Requirement – The listing below holds a line with "apply IH. by apply insert_control_dependence_counters." and a line with "Lemma handle_post_write_dependency_counters start". Reproduce those two lines exactly, plus everything between them.
[Start of Attachment]
Lemma foldl_insert_control_dependence_counters (dest : DDDG → Z) l st :
  counters_agree st →
  counters_agree
    (foldl (λ st node_id, insert_control_dependence node_id (dest st) st) st l).
Proof.
  revert st. induction l as [|a l IH]; intros st H; [done|].
  apply IH. by apply insert_control_dependence_counters.
Qed.

Lemma post_write_at_counters addr sink st :
  counters_agree st → counters_agree (post_write_at addr sink st).
Proof.
  unfold counters_agree, post_write_at. intros [Hm Hc].
  destruct (_ !! _) as [source|]; [|done].
  pose proof (insert_sink_count source sink _ _ Hm) as Hm'.
  destruct (insert_sink _ _ _) as [table []]; by split.
Qed.

Lemma handle_post_write_dependency_counters start size sink st :
  counters_agree st →
  counters_agree (handle_post_write_dependency start size sink st).
Proof.
  unfold handle_post_write_dependency.
  generalize (range_rounds start size). intros n. revert start st.
  induction n as [|n IH]; intros start st H; [done|].
  apply IH. by apply post_write_at_counters.
Qed.

Section WithEnv.
Context (env : Env).

Lemma function_boundary_counters m st :
  counters_agree st → counters_agree (function_boundary env m st).
Proof.
  intros H. unfold function_boundary.
  destruct (_ || _); [|by destruct (negb _)].
  pstrip.
  match goal with |- context [foldl ?f st ?l] =>
    assert (counters_agree (foldl f st l)) as H'
      by (by apply (foldl_insert_control_dependence_counters (λ _, _)));
    generalize dependent (foldl f st l) end.
  intros st1 H1.
  change (last_ret (st1 <| nodes_since_last_ret := [] |>)) with (last_ret st1).
  destruct (last_ret st1); [|by pstrip].
  destruct (bool_decide _); [|by pstrip].
  apply insert_control_dependence_counters. by pstrip.
Qed.

Lemma dma_ordering_counters m st :
  counters_agree st → counters_agree (dma_ordering m st).
Proof.
  intros H. unfold dma_ordering.
  destruct (bool_decide (m = LLVM_IR_DMAFence)).
  - pstrip. apply foldl_insert_control_dependence_counters. by pstrip.
  - destruct (_ || _); [|done]. pstrip.
    destruct (bool_decide _); [|done].
    by apply insert_control_dependence_counters.
Qed.

Lemma store_address_counters st :
  counters_agree st → wp (store_address st) counters_agree.
Proof.
  intros H. cbv beta delta [store_address].
  inv_walk H ltac:(apply handle_post_write_dependency_counters).
Qed.

Lemma record_operand_counters f param_tag st :
  counters_agree st → wp (record_operand env f param_tag st) counters_agree.
Proof.
  intros H. cbv beta delta [record_operand].
  inv_walk H fail. by apply store_address_counters.
Qed.

Lemma parse_instruction_line_counters line st :
  counters_agree st → wp (parse_instruction_line env line st) counters_agree.
Proof.
  intros H. cbv beta delta [parse_instruction_line].
  inv_walk H ltac:(first [apply function_boundary_counters
                         | apply dma_ordering_counters]).
Qed.

Lemma parse_parameter_counters line param_tag st :
  counters_agree st → wp (parse_parameter env line param_tag st) counters_agree.
Proof.
  intros H. cbv beta delta [parse_parameter].
  inv_walk H fail.
  all: by apply record_operand_counters.
Qed.

Lemma parse_result_counters line st :
  counters_agree st → wp (parse_result env line st) counters_agree.
Proof.
  intros H. cbv beta delta [parse_result].
  inv_walk H ltac:(first [apply handle_post_write_dependency_counters
                         | unfold dma_result; cbv zeta; repeat case_match]).
Qed.

Lemma parse_forward_counters line st :
  counters_agree st → wp (parse_forward env line st) counters_agree.
Proof.
  intros H. cbv beta delta [parse_forward].
  inv_walk H fail.
Qed.

End WithEnv.

End CounterFacts.

(** ** Footprints of the handlers *)

Module HandlerFrames.
Import Scan Engine Reasoning EngineFacts Walk.

Section WithEnv.
Context (env : Env).

Lemma parse_instruction_line_frames line st :
  wp (parse_instruction_line env line st)
    (λ st', erase_instruction st' = erase_instruction st).
Proof.
  cbv beta delta [parse_instruction_line].
  destruct (scan_instruction line) as [f|]; [|done].
  pose proof (eq_refl (erase_instruction st)) as HE.
  frame_walk erase_instruction HE.
Qed.

Lemma parse_parameter_frames line param_tag st :
  wp (parse_parameter env line param_tag st)
    (λ st', erase_parameter st' = erase_parameter st).
Proof.
  cbv beta delta [parse_parameter].
  pose proof (eq_refl (erase_parameter st)) as HE.
  frame_walk erase_parameter HE.
  all: apply wp_intro; intros st' H; apply record_operand_frames in H.
  all: by rewrite (frame_eq erase_parameter _ _ _ H).
Qed.

Lemma parse_result_frames line st :
  wp (parse_result env line st) (λ st', erase_result st' = erase_result st).
Proof.
  cbv beta delta [parse_result].
  pose proof (eq_refl (erase_result st)) as HE.
  frame_walk erase_result HE.
Qed.

Lemma parse_forward_frames line st :
  wp (parse_forward env line st) (λ st', erase_forward st' = erase_forward st).
Proof.
  cbv beta delta [parse_forward].
  pose proof (eq_refl (erase_forward st)) as HE.
  frame_walk erase_forward HE.
Qed.

End WithEnv.
End HandlerFrames.

(** ** The loop of the driver *)

Module DriverFacts.
Import Scan Engine Reasoning Driver Observations EngineFacts Walk.

Section WithEnv.
Context (env : Env).

(** A property of the builder that every handler keeps holds in every state
    the loop reaches. *)
Section Invariant.
Context (P : DDDG → Prop).
Context (P_labelmap : ∀ line st, P st → P (parse_labelmap_line line st)).
Context (P_instruction : ∀ line st,
  P st → wp (parse_instruction_line env line st) P).
Context (P_parameter : ∀ line param_tag st,
  P st → wp (parse_parameter env line param_tag st) P).
Context (P_result : ∀ line st, P st → wp (parse_result env line st) P).
Context (P_forward : ∀ line st, P st → wp (parse_forward env line st) P).

Lemma dispatch_invariant wholeline s :
  P (dddg s) → wp (dispatch env wholeline s) (λ next, P (dddg (next_state next))).
Proof.
  intros H. unfold dispatch.
  destruct (find "," wholeline) as [pos|]; [|by destruct (first_function_returned s)].
  cbv zeta. destruct (String.eqb _ "0").
  { destruct (parse_function_name _); [|done].
    destruct (is_function_returned _ _ _); [|done].
    apply wp_bind. eapply wp_mono; [apply P_instruction|done].
    by destruct (seen_first_line _). }
  destruct (String.eqb _ "r").
  { apply wp_bind. eapply wp_mono; [by apply P_result|done]. }
  destruct (String.eqb _ "f").
  { apply wp_bind. eapply wp_mono; [by apply P_forward|done]. }
  apply wp_bind. eapply wp_mono; [by apply P_parameter|done].
Qed.

Lemma round_invariant wholeline s :
  P (dddg s) → wp (round env wholeline s) (λ next, P (dddg (next_state next))).
Proof.
  intros H. unfold round.
  destruct (negb (labelmap_parsed_or_not_present s));
    [|by apply dispatch_invariant].
  destruct (negb (in_labelmap_section s)).
  - destruct (bool_decide _); [done|]. by apply dispatch_invariant.
  - destruct (bool_decide _); [done|].
    apply dispatch_invariant. by apply P_labelmap.
Qed.

Lemma rounds_invariant trace s :
  P (dddg s) → wp (rounds env trace s) (λ s', P (dddg s')).
Proof.
  revert s. induction trace as [|wholeline trace IH]; intros s H; [done|].
  cbn [rounds]. apply wp_bind.
  eapply wp_mono; [by apply round_invariant|].
  intros [s'|s'] H'; cbn in *; [by apply IH | done].
Qed.

Lemma reached_invariant s : P init → reached env s → P (dddg s).
Proof.
  intros Hinit [trace Htrace].
  by apply (wp_elim _ _ _ (rounds_invariant trace start Hinit)).
Qed.

End Invariant.
End WithEnv.

End DriverFacts.

(** ** Control dependences *)

Module ControlFacts.
Import Scan Engine Reasoning Driver Observations EngineFacts Walk CounterFacts.

Lemma insert_control_dependence_edges source dest st s t :
  control_edge (insert_control_dependence source dest st) s t ↔
  (s = source ∧ t = dest) ∨ control_edge st s t.
Proof.
  unfold control_edge, insert_control_dependence.
  pose proof (insert_sink_pairs source dest (control_edge_table st)) as [He _].
  destruct (insert_sink _ _ _) as [table inserted]. cbn [fst] in He.
  assert (control_edge_table
            (if inserted
             then st <| control_edge_table := table |> <| num_of_ctrl_dep ::= Z.succ |>
             else st <| control_edge_table := table |>) = table) as ->
    by by destruct inserted.
  rewrite He. set_solver.
Qed.

Lemma foldl_insert_control_dependence_edges (dest : DDDG → Z) l st s t :
  (∀ a d x, dest (insert_control_dependence a d x) = dest x) →
  control_edge
    (foldl (λ st node_id, insert_control_dependence node_id (dest st) st) st l)
    s t ↔
  (s ∈ l ∧ t = dest st) ∨ control_edge st s t.
Proof.
  intros Hdest. revert st. induction l as [|a l IH]; intros st; cbn [foldl].
  - set_solver.
  - rewrite IH, insert_control_dependence_edges, Hdest. set_solver.
Qed.

Section WithEnv.
Context (env : Env).

(** The call and return fence, field by field. *)
Lemma function_boundary_fence m st :
  is_ret_op m || is_call_op m = true →
  let current := current_node_id st in
  let st' := function_boundary env m st in
  nodes_since_last_ret st' = [] ∧
  last_ret st' = Some current ∧
  ∀ s t, control_edge st' s t ↔
         (s ∈ nodes_since_last_ret st ∧ t = current) ∨
         (last_ret st = Some s ∧ s ≠ current ∧ t = current) ∨
         control_edge st s t.
Proof.
  intros Hm. cbv zeta. unfold function_boundary. rewrite Hm.
  set (st1 := foldl _ _ _).
  assert (last_ret st1 = last_ret st) as Hl.
  { subst st1. by apply foldl_frame_proj with (E := erase_ctrl); [apply _|]. }
  assert (∀ s t, control_edge st1 s t ↔
                 (s ∈ nodes_since_last_ret st ∧ t = current_node_id st) ∨
                 control_edge st s t) as He
    by (intros; by apply (foldl_insert_control_dependence_edges (λ _, _))).
  clearbody st1.
  change (last_ret (st1 <| nodes_since_last_ret := [] |>)) with (last_ret st1).
  rewrite Hl. destruct (last_ret st) as [last|].
  - case_bool_decide as Hne.
    + split_and!; [by frame..|]. intros s t.
      change (control_edge (set last_ret ?f ?x) s t) with (control_edge x s t).
      rewrite insert_control_dependence_edges.
      change (control_edge (set nodes_since_last_ret ?f ?x) s t)
        with (control_edge x s t).
      rewrite He. naive_solver.
    + split_and!; [by frame..|]. intros s t.
      change (control_edge (set last_ret ?f (set nodes_since_last_ret ?g ?x)) s t)
        with (control_edge x s t).
      rewrite He. naive_solver.
  - split_and!; [by frame..|]. intros s t.
    change (control_edge (set last_ret ?f (set nodes_since_last_ret ?g ?x)) s t)
      with (control_edge x s t).
    rewrite He. naive_solver.
Qed.

Lemma function_boundary_other m st :
  is_ret_op m || is_call_op m = false →
  let st' := function_boundary env m st in
  nodes_since_last_ret st' =
    (if is_dma_op env m then nodes_since_last_ret st
     else nodes_since_last_ret st ++ [current_node_id st]) ∧
  last_ret st' = last_ret st ∧
  control_edge_table st' = control_edge_table st.
Proof.
  intros Hm. cbv zeta. unfold function_boundary. rewrite Hm.
  by destruct (is_dma_op env m).
Qed.

(** The DMA ordering, field by field. *)
Lemma dma_ordering_edges m st s t :
  control_edge (dma_ordering m st) s t ↔
  (m = LLVM_IR_DMAFence ∧ s ∈ last_dma_nodes st ∧ t = current_node_id st) ∨
  ((m = LLVM_IR_DMALoad ∨ m = LLVM_IR_DMAStore) ∧ last_dma_fence st ≠ -1 ∧
   s = last_dma_fence st ∧ t = current_node_id st) ∨
  control_edge st s t.
Proof.
  unfold dma_ordering. case_bool_decide as Hf.
  - change (control_edge (set last_dma_nodes ?f ?x) s t) with (control_edge x s t).
    rewrite (foldl_insert_control_dependence_edges last_dma_fence)
      by (intros; by frame).
    change (control_edge (set last_dma_fence ?f ?x) s t) with (control_edge x s t).
    change (last_dma_fence (set last_dma_fence ?f ?x)) with (f (last_dma_fence x)).
    subst m. naive_solver.
  - destruct (bool_decide (m = LLVM_IR_DMALoad) || bool_decide (m = LLVM_IR_DMAStore))
      eqn:Hd.
    + apply orb_true_iff in Hd.
      rewrite !bool_decide_eq_true in Hd.
      change (control_edge (set last_dma_nodes ?f ?x) s t) with (control_edge x s t).
      case_bool_decide as Hfence.
      * rewrite insert_control_dependence_edges. naive_solver.
      * naive_solver.
    + apply orb_false_iff in Hd.
      rewrite !bool_decide_eq_false in Hd. naive_solver.
Qed.

Lemma dma_ordering_lists m st :
  let st' := dma_ordering m st in
  last_dma_fence st' =
    (if bool_decide (m = LLVM_IR_DMAFence) then current_node_id st
     else last_dma_fence st) ∧
  last_dma_nodes st' =
    (if bool_decide (m = LLVM_IR_DMAFence) then []
     else if bool_decide (m = LLVM_IR_DMALoad) || bool_decide (m = LLVM_IR_DMAStore)
          then last_dma_nodes st ++ [current_node_id st]
          else last_dma_nodes st).
Proof.
  cbv zeta. unfold dma_ordering. case_bool_decide.
  - split; [|done].
    change (last_dma_fence (set last_dma_nodes ?f ?x)) with (last_dma_fence x).
    rewrite foldl_frame_proj with (E := erase_ctrl);
      [done | intros a st'; apply frames | done].
  - destruct (_ || _); [|done]. case_bool_decide; split; by frame.
Qed.

End WithEnv.
End ControlFacts.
[End of Attachment]
Response –
  apply IH. by apply insert_control_dependence_counters.
Qed.

Lemma post_write_at_counters addr sink st :
  counters_agree st → counters_agree (post_write_at addr sink st).
Proof.
  unfold counters_agree, post_write_at. intros [Hm Hc].
  destruct (_ !! _) as [source|]; [|done].
  pose proof (insert_sink_count source sink _ _ Hm) as Hm'.
  destruct (insert_sink _ _ _) as [table []]; by split.
Qed.

Lemma handle_post_write_dependency_counters start size sink st :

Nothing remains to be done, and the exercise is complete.